Millet İttifakı’nın Mutabakat Metni ’ne ilişkin; Beştaş, şöyle konuştu:

“Şöyle söyleyeyim henüz açıklama devam ediyor. İlk notlara bakabildim. Bir restorasyon projesi olduğu görülüyor. Daha önce de kamuoyuna yansıyanlardan bunu biliyoruz. Restorasyon yapıyorlar. Şunu düzelteceğiz, bunu düzelteceğiz. Köklü yapısal radikal bir çözümden ziyade, AKP’nin yarattığı adaletsizliği, hukuksuzluğu, demokrasisizliği, anayasasızlığı bir nebze olsun tamir etmeye çalışıyorlar. Ama AKP’den önce, AKP ilk geldiğinde bu ülkede her şey güllük gülistanlık değildi. Biz mevcut zararımızı giderelim ama üstüne yeni bir şey koymalıyım yaklaşımında değiliz.
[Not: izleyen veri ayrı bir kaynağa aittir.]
(* ===== verification/RuntimeTests.v ===== *)
(** * The source's unit tests: runtime, caches, lookups, Redis

    The tests of src/cache.rs, src/runtime.rs, src/sql_route.rs (routing),
    src/fun.rs, src/redis.rs and src/facade.rs on the model, each as the
    boolean of its assertions; the tests that need a Redis server and the one
    that fills an index table are left out, those that need files or SQLite's
    column names are in AuthorityTests.v.  A provider answers from a table of
    texts: the rows a test puts into its in-memory database, by the query it
    asks. *)
From S2P Require Import Prelude Errors RustStr Model Lru LocalCache SqlRoute Runtime Redis Facade.
From S2P Require Import Demo TextTests.
From S2P Require Loader IntranetNets.

(** a provider is its table: the row of each query it knows *)
Abbreviation Table := (str → option str).
Abbreviation TestWorld := (World ListLru.t Table unit).

Definition row_of (v : str) : RowData := [from_chars (lit "value") v].
Definition answer_from {A} (f : RowData → A) (table : Table) (sql : str) : St TestWorld (KnowledgeResult A) := λ w,
  (match table sql with Some v => Ok (f (row_of v)) | None => Err (know_err from_rule [F "no such table"]) end, w).

#[export] Instance test_provider : ProviderExecutor ListLru.t Table unit := {
  query p sql := answer_from (λ r, [r]) p sql;
  query_fields p sql _ := answer_from (λ r, [r]) p sql;
  query_row p sql := answer_from id p sql;
  query_named_fields p sql _ := answer_from id p sql;
  query_async p sql := answer_from (λ r, [r]) p sql;
  query_fields_async p sql _ := answer_from (λ r, [r]) p sql;
  query_row_async p sql := answer_from id p sql;
  query_named_fields_async p sql _ := answer_from id p sql;
}.

(** [TestProvider { value }], and a database that knows some queries *)
Definition constant (v : string) : Table := λ _, Some (lit v).
Definition table_of (rows : list (string * string)) : Table := λ sql,
  (λ x, lit x.2.2) <$> list_find (λ x, lit x.1 = sql) rows.

Definition fresh_world : TestWorld := world_new 5000000 tt.
Abbreviation TM := (St TestWorld).
Definition run_test (m : TM bool) : bool := (m fresh_world).1.

Definition install (k : ProviderKind) (ds : string) (p : Table) : TM (KnowledgeResult Generation) :=
  install_provider k (lit ds) (λ _, mret (Ok p)).
Definition install_named (name : string) (p : Table) (is_default : bool) : TM (KnowledgeResult Generation) :=
  install_provider_named (lit name) Postgres (from_seed Postgres (lit name)) (λ _, mret (Ok p)) is_default.
Definition reads (f : KnowledgeRuntime ListLru.t Table → bool) : TM bool := gets (λ w, f (rt w)).
Definition exists_ (name : string) : TM bool := reads (λ r, provider_exists r (lit name)).

Definition row_is (v : string) (r : KnowledgeResult RowData) : bool := r == Ok (row_of (lit v)).

(** ** src/cache.rs *)
Module CacheTests.
Abbreviation Cache := (FieldQueryCache ListLru.t).
Definition biguint_field (v : N) : DataField := field_new DtBigInt (lit "k") (BigUint v).
Definition result_row (v : N) : RowData := [from_int (lit "country_iso_code") (Z.of_N v)].
Definition domain_field (s : string) : DataField :=
  field_new DtDefault (lit "k")
    (Domain {| display := lit s; debug := lit s; field0 := lit s; hash_feed := feed_str (lit s) |}).
Definition hits (c : Cache) (ps : list DataField) (v : N) : bool := fetch ps c == Some (result_row v).
Definition misses (c : Cache) (ps : list DataField) : bool := fetch ps c == None.
Definition saved (ps : list DataField) (v : N) (c : Cache) : Cache := save ps (result_row v) c.

Definition biguint_single_param_hit_and_miss : bool :=
  let p := biguint_field 42 in
  let c := saved [p] 1 default_cache in
  misses default_cache [p] && hits c [p] 1 && misses c [biguint_field 43].

Definition biguint_multi_param_hit_and_partial_miss : bool :=
  let a := biguint_field 10 in
  let c := saved [a; biguint_field 20] 7 default_cache in
  hits c [a; biguint_field 20] 7 && misses c [a; biguint_field 21].

Definition biguint_isolated_from_chars_digit_ip : bool :=
  let big := biguint_field 1 in
  let chars := from_chars (lit "k") (lit "1") in
  let digit := from_int (lit "k") 1 in
  let ip := field_new DtDefault (lit "k") (Ip (V4 16843009)) in
  let c := saved [ip] 4 (saved [digit] 3 (saved [chars] 2 (saved [big] 1 default_cache))) in
  hits c [big] 1 && hits c [chars] 2 && hits c [digit] 3 && hits c [ip] 4.

(** 1.5 and 2.5 by their bits *)
Definition bool_and_float_param_cache : bool :=
  let b_true := from_bool (lit "k") true in
  let f_15 := from_float (lit "k") 4609434218613702656 in
  let c := saved [b_true] 1 default_cache in
  let c' := saved [f_15] 2 c in
  misses default_cache [b_true] && hits c [b_true] 1 && misses c [from_bool (lit "k") false]
  && misses c [f_15] && hits c' [f_15] 2 && misses c' [from_float (lit "k") 4612811918334230528].

Definition text_like_param_cache_and_isolation_from_chars : bool :=
  let chars := from_chars (lit "k") (lit "example.com") in
  let c := saved [chars] 2 (saved [domain_field "example.com"] 1 default_cache) in
  hits c [domain_field "example.com"] 1 && misses c [domain_field "other.com"] && hits c [chars] 2.

Definition mixed_type_multi_param_and_save_idempotent : bool :=
  let big := biguint_field 7 in
  let code := from_chars (lit "code") (lit "CN") in
  let flag := from_bool (lit "ok") true in
  let c := saved [big; code; flag] 1 default_cache in
  let c' := saved [code] 5 (saved [code] 4 (saved [big] 3 (saved [big] 2 c))) in
  hits c [big; code; flag] 1 && misses c [biguint_field 8; code; flag] && (idx_num c == 3%N)
  && (idx_num c' == 3%N) && hits c' [big] 3 && hits c' [code] 5.

Example cache_tests :
  forallb id [biguint_single_param_hit_and_miss; biguint_multi_param_hit_and_partial_miss;
    biguint_isolated_from_chars_digit_ip; bool_and_float_param_cache;
    text_like_param_cache_and_isolation_from_chars; mixed_type_multi_param_and_save_idempotent] = true.
Proof. vm_compute. reflexivity. Qed.
End CacheTests.

(** ** src/runtime.rs *)
Module RuntimeTests_.

Definition query_param_hash_is_stable : bool :=
  let params := [{| param_name := lit ":id"; param_value := QInt 7 |};
                 {| param_name := lit ":name"; param_value := QText (lit "abc") |}] in
  stable_params_hash params == stable_params_hash params.

Definition fields_to_params_preserves_raw_chars_value : bool :=
  let params := fields_to_params [from_chars (lit ":name") (lit "令狐冲")] in
  (param_value <$> params == [QText (lit "令狐冲")])
  && (get_value <$> params_to_fields params == [Chars (lit "令狐冲")]).

Definition fields_to_params_biguint_is_text : bool :=
  let n := 382824323044708348099391746388336347272%N in
  param_value <$> fields_to_params [field_new DtBigInt (lit ":ip_num") (BigUint n)]
  == [QText (lit "382824323044708348099391746388336347272")].

(** the query of the runtime's tests *)
Definition req : QueryRequest := first_row (lit "SELECT value") [] Bypass.

Definition sqlite_async_bridge_keeps_captured_handle_after_reload : bool := run_test (
  install SqliteAuthority "sqlite:old" (constant "old");;
  old_handle ← gets (λ w, current_handle (rt w));
  install SqliteAuthority "sqlite:new" (constant "new");;
  match old_handle with
  | Ok h => row ← execute_with_handle h req; mret (row_is "old" (into_row <$> row))
  | Err _ => mret false
  end).

Definition named_providers_are_registered_and_queryable : bool := run_test (
  install_named "geo" (constant "geo-value") false;;
  install_named "asset" (constant "asset-value") true;;
  geo ← exists_ "geo"; asset ← exists_ "asset"; nope ← exists_ "nope";
  names ← gets (λ w, provider_names (rt w));
  geo_row ← execute_for (lit "geo") req;
  row ← execute_first_row_fields_for (lit "asset") (lit "SELECT value") [] Bypass;
  default_row ← execute req;
  mret (geo && asset && negb nope && bool_decide (lit "geo" ∈ names) && bool_decide (lit "asset" ∈ names)
        && row_is "geo-value" (into_row <$> geo_row) && row_is "asset-value" row
        && row_is "asset-value" (into_row <$> default_row))).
Olumsuz diyemem. Önümde birkaç not var. Kayyım mesela. Tabii ki kayyım demokrasiye ciddi bir darbe. Ama mesela adalete ilişkin çok ciddi bir şey görmedim. İlk yansıyanlardan söylüyorum. Seçim barajı yüzde 3 demişler. Biz kuruluşumuzdan beri sıfır baraj diyoruz. Yüzde 3 kötü değil ama daha fazlası olabilir anlamında. Siyasi partilere kapatma davası için Meclis’te karar alınmasını istiyorlarmış. Tamam amenna. Peki, Meclis her zaman adaletten yana mı tutum alıyor? Gerçekten daha geçen haftalarda Meclis, milletvekilinin dokunulmazlığını kaldırdı ve şu anda Adalet Komisyonu’nda iki vekil bekliyor, Meclis kaldıracak değil mi? Semra Güzel’in milletvekilliği düşürüldü. Leyla Güven ve Musa Farisoğulları’na Anayasa Mahkemesi ihlal kararı verdi ama Meclis vekilliklerini düşürdü. Bu yeterli değil. Buna ilişkin daha ciddi bir çalışma yapmak lazım. Bir parti neden kapatılsın? Varsa sözcüsü, kişisel olarak suç işleyeni zaten gerekli yargılama yapılır. Parti kapatmak idamdır. İdam cezası gibidir. Biz hukukta böyle öğrendik. Gerçek kişi hakkında idam neyse, bir tüzel kişilik hakkında kapatma kararı vermek de idam etmek demektir. Biz idama karşıyız. Örneğin Türkiye’nin dış politikasına dair çok güçlü veriler görmedim. Savaş politikasına bir şey demiyor. Türkiye iç politikada her kullanmak istediğinde, Kürt meselesini kutuplaştırmak istediğinde, ben Kobanî'ye gidiyorum, şuraya asker gönderiyorum, ben sınır ötesi operasyon yapıyorum diyor. Aslında toplumun gündemi değil. Bu savaş politikasıyla kendisini konsolide ediyor. Esaslı meselelere, Kürt meselesine dair de daha ciddi çalışma yapılması gerektiği görüşündeyiz. Restore ediyor ama yapısal çözüm noktasında çok eksik diye düşünüyorum.”